Although Newcastle specifically adopted by reference the allegations contained in
paragraphs 1 through 30, none of those allegations even mention the February 2006
cancellation and release agreements, which are what Newcastle now seeks to avoid with
its fraudulent concealment claim. There are no allegations within Newcastle's fraud claim
or the previous paragraphs as to what false or untrue representations were made by the
Thyes. In addition, there are no particular facts or circumstances alleged regarding what
representations induced Newcastle to enter into the February 2006 cancellation and
release agreements. Finally, Newcastle has not set forth particular facts or circumstances
as to how it justifiably relied on the Thyes' representations or as to its damages in this
case. As a result, Newcastle failed to meet the specificity in pleading requirements for its
fraudulent concealment claim.

2. No Genuine Issue of Material Fact as to Fraudulent Inducement
In addition, based upon Newcastle's argument before the trial court and the
evidence presented at the summary judgment stage, Newcastle failed to establish a
genuine issue of material fact as to some of the elements of fraudulent concealment,
including that a false or untrue representation was made by the Thyes, and that Newcastle
20

sustained damages by reasonably relying and acting upon the false or untrue
representation made.

a. No False or Untrue Representation Made

Newcastle apparently argued before the trial court that the Thyes had made a false
or untrue representation that they wanted to rescind the contract because the construction
had not been completed by the second extension date of January 23, 2006. The evidence
presented at the summary judgment stage, however, failed to show that the Thyes had
made a false or untrue representation.

Based on the evidence presented by the parties, the Thyes had agreed to two
extensions of the construction completion date, but they refused to agree to a third
extension of the construction completion date. The Thyes' realtor contacted Barnes and
requested that Newcastle let them out of the contract based on Newcastle's unwillingness
or inability to complete the home. The construction completion date, January 23, 2006,
came and went without the construction being completed. The Thyes and Newcastle later
entered into the rescission agreements to cancel and rescind the May 2005 sales contract
and its additions, addendums, and extensions.

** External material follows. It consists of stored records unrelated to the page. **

(** * The sysfs feature source of node-feature-discovery

    A shallow embedding of the three versions of [source/sysfs/sysfs.go]
    (the file itself, [part_000] and [part_001]) and the properties of the
    name and value normalisers, the walker and the label export.

    Go strings are byte sequences: they are modelled as [string], whose
    characters are the 256 values of [ascii].  Go [int]s are modelled as
    [Z]; every integer of the program is a length or an index of a string,
    so no 64-bit wrap-around occurs.  A run-time panic (a slice
    out of range) is the [None] of an [option]. *)

From Stdlib Require Import ZArith Ascii String.
From stdpp Require Import gmap strings list fin_maps.

Local Open Scope Z_scope.

(** ** Byte strings and slices *)

Definition len (s : string) : Z := Z.of_nat (String.length s).

Fixpoint str_drop (n : nat) (s : string) : string :=
  match n, s with
  | O, _ => s
  | S _, EmptyString => EmptyString
  | S k, String _ r => str_drop k r
  end.

Fixpoint str_take (n : nat) (s : string) : string :=
  match n, s with
  | O, _ => EmptyString
  | S _, EmptyString => EmptyString
  | S k, String c r => String c (str_take k r)
  end.

(** [s[i:]]: panics unless [0 <= i <= len(s)]. *)
Definition slice_from (s : string) (i : Z) : option string :=
  if decide (0 ≤ i ≤ len s) then Some (str_drop (Z.to_nat i) s) else None.

(** [s[:j]]: panics unless [0 <= j <= len(s)]. *)
Definition slice_to (s : string) (j : Z) : option string :=
  if decide (0 ≤ j ≤ len s) then Some (str_take (Z.to_nat j) s) else None.

(** [strings.Replace(s, old, new, -1)] for one-byte [old] and [new]. *)
Fixpoint replace_byte (old new : ascii) (s : string) : string :=
  match s with
  | EmptyString => EmptyString
  | String c r =>
      String (if Ascii.eqb c old then new else c) (replace_byte old new r)
  end.

(** [strings.Index(s, sep)] for a one-byte [sep]: the index of the first
    occurrence, [-1] when there is none. *)
Fixpoint index_byte (sep : ascii) (s : string) : Z :=
  match s with
  | EmptyString => -1
  | String c r =>
      if Ascii.eqb c sep then 0
      else let i := index_byte sep r in if i <? 0 then -1 else i + 1
  end.

(** [strings.HasPrefix(s, prefix)]. *)
Fixpoint HasPrefix (s pre : string) {struct pre} : bool :=
  match pre, s with
  | EmptyString, _ => true
  | String a pre', String b s' => Ascii.eqb a b && HasPrefix s' pre'
  | String _ _, EmptyString => false
  end.

Definition first_byte (s : string) : option ascii :=
  match s with EmptyString => None | String c _ => Some c end.

Fixpoint last_byte (s : string) : option ascii :=
  match s with
  | EmptyString => None
  | String c EmptyString => Some c
  | String _ r => last_byte r
  end.

Fixpoint all_bytes (P : ascii → bool) (s : string) : bool :=
  match s with
  | EmptyString => true
  | String c r => P c && all_bytes P r
  end.

(** ** Character classes of the regular expressions *)

Definition in_range (lo hi c : ascii) : bool :=
  ((N_of_ascii lo <=? N_of_ascii c) && (N_of_ascii c <=? N_of_ascii hi))%N.

Definition is_alnum (c : ascii) : bool :=
  in_range "A" "Z" c || in_range "a" "z" c || in_range "0" "9" c.

(** The class [[-A-Za-z0-9]]. *)
Definition label_edge (c : ascii) : bool := Ascii.eqb c "-" || is_alnum c.

(** The class [[-A-Za-z0-9_.]]. *)
Definition label_char (c : ascii) : bool :=
  label_edge c || Ascii.eqb c "_" || Ascii.eqb c ".".

(** ASCII punctuation: the printable characters that are neither
    alphanumeric nor the space. *)
Definition is_punct (c : ascii) : bool :=
  in_range "!" "/" c || in_range ":" "@" c || in_range "[" "`" c
  || in_range "{" "~" c.

(** ** Replacement by the regular expressions

    Go's [regexp] reads its input rune by rune; an invalid UTF-8 byte is the
    rune U+FFFD of width one.  Every byte of a rune outside ASCII is at least
    0x80 and every class above is a set of ASCII characters, so a maximal
    run of runes outside such a class is the same as a maximal run of
    bytes outside it: the three expressions that end in [+] are modelled on
    bytes. *)

(** [regexp.MustCompile(`^[^ok]+`).ReplaceAllString(s, "")]. *)
Fixpoint strip_leading (ok : ascii → bool) (s : string) : string :=
  match s with
  | EmptyString => EmptyString
  | String c r => if ok c then s else strip_leading ok r
  end.

(** [regexp.MustCompile(`[^ok]+$`).ReplaceAllString(s, "")]. *)
Fixpoint strip_trailing (ok : ascii → bool) (s : string) : string :=
  match s with
  | EmptyString => EmptyString
  | String c r =>
      match strip_trailing ok r with
      | EmptyString => if ok c then String c EmptyString else EmptyString
      | r' => String c r'
      end
  end.

(** [regexp.MustCompile(`[^ok]+`).ReplaceAllString(s, "_")]; [in_run] tells
    that the bytes just before [s] were part of a match already replaced. *)
Fixpoint collapse_runs (ok : ascii → bool) (in_run : bool) (s : string)
  : string :=
  match s with
  | EmptyString => EmptyString
  | String c r =>
      if ok c then String c (collapse_runs ok false r)
      else if in_run then collapse_runs ok true r
      else String "_" (collapse_runs ok true r)
  end.

(** ** UTF-8 as Go decodes it

    [rune_width s] is the size that [utf8.DecodeRuneInString] reports for
    the first rune of a non-empty [s]: the width of a well-formed encoding,
    and 1 for a byte that starts none (the rune U+FFFD). *)

Definition byte_in (lo hi : N) (c : ascii) : bool :=
  ((lo <=? N_of_ascii c) && (N_of_ascii c <=? hi))%N.

Definition is_cont (c : ascii) : bool := byte_in 128 191 c.

(** Size of the encoding announced by a lead byte, with the range accepted
    for the second byte (the tables [first] and [acceptRanges]). *)
Definition lead_info (c : ascii) : option (nat * N * N) :=
  let n := N_of_ascii c in
  if byte_in 194 223 c then Some (2%nat, 128, 191)%N
  else if (n =? 224)%N then Some (3%nat, 160, 191)%N
  else if byte_in 225 236 c then Some (3%nat, 128, 191)%N
  else if (n =? 237)%N then Some (3%nat, 128, 159)%N
  else if byte_in 238 239 c then Some (3%nat, 128, 191)%N
  else if (n =? 240)%N then Some (4%nat, 144, 191)%N
  else if byte_in 241 243 c then Some (4%nat, 128, 191)%N
  else if (n =? 244)%N then Some (4%nat, 128, 143)%N
  else None.

Definition rune_width (s : string) : nat :=
  match s with
  | EmptyString => 0
  | String b0 r =>
      match lead_info b0, r with
      | Some (sz, lo, hi), String b1 r1 =>
          if negb (byte_in lo hi b1) then 1
          else if (sz =? 2)%nat then 2
          else match r1 with
               | String b2 r2 =>
                   if negb (is_cont b2) then 1
                   else if (sz =? 3)%nat then 3
                   else match r2 with
                        | String b3 _ => if is_cont b3 then 4 else 1
                        | EmptyString => 1
                        end
               | EmptyString => 1
               end
      | _, _ => 1
      end
  end%nat.

(** [regexp.MustCompile(`[^ok]`).ReplaceAllString(s, "_")] for a class [ok]
    of ASCII characters: every rune outside the class, whatever its width,
    becomes one [_].  [skip] counts the bytes of the current rune that are
    still to be passed over. *)
Fixpoint replace_runes (ok : ascii → bool) (skip : nat) (s : string)
  : string :=
  match s with
  | EmptyString => EmptyString
  | String c r =>
      match skip with
      | S k => replace_runes ok k r
      | O =>
          if ok c then String c (replace_runes ok 0 r)
          else String "_" (replace_runes ok (Nat.pred (rune_width s)) r)
      end
  end.

(** Width in bytes of the white-space rune ([unicode.IsSpace]) that [s]
    starts with; 0 when it starts with none.  The runes are U+0009..U+000D,
    U+0020, U+0085, U+00A0, U+1680, U+2000..U+200A, U+2028, U+2029, U+202F,
    U+205F and U+3000. *)
Definition space_width (s : string) : nat :=
  match s with
  | EmptyString => 0
  | String b0 r =>
      if byte_in 9 13 b0 || byte_in 32 32 b0 then 1
      else match r with
           | String b1 r1 =>
               if byte_in 194 194 b0 && (byte_in 133 133 b1 || byte_in 160 160 b1)
               then 2
               else match r1 with
                    | String b2 _ =>
                        let n0 := N_of_ascii b0 in
                        let n1 := N_of_ascii b1 in
                        let n2 := N_of_ascii b2 in
                        if ((n0 =? 225) && (n1 =? 154) && (n2 =? 128))%N
                           || ((n0 =? 226) && (n1 =? 128)
                               && (byte_in 128 138 b2 || byte_in 168 169 b2
                                   || (n2 =? 175)))%N
                           || ((n0 =? 226) && (n1 =? 129) && (n2 =? 159))%N
                           || ((n0 =? 227) && (n1 =? 128) && (n2 =? 128))%N
                        then 3 else 0
                    | EmptyString => 0
                    end
           | EmptyString => 0
           end
  end%nat.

Newcastle points to no false or untrue representations that were made by the
Thyes. The facts presented by the parties were that the Thyes would not agree to a third
extension date, that the construction was not completed by the second extension date of
January 23, 2006, and that the Thyes wanted out of the May 2005 sales contract. Under
those facts, Newcastle has not shown any false or untrue representations made by the
Thyes.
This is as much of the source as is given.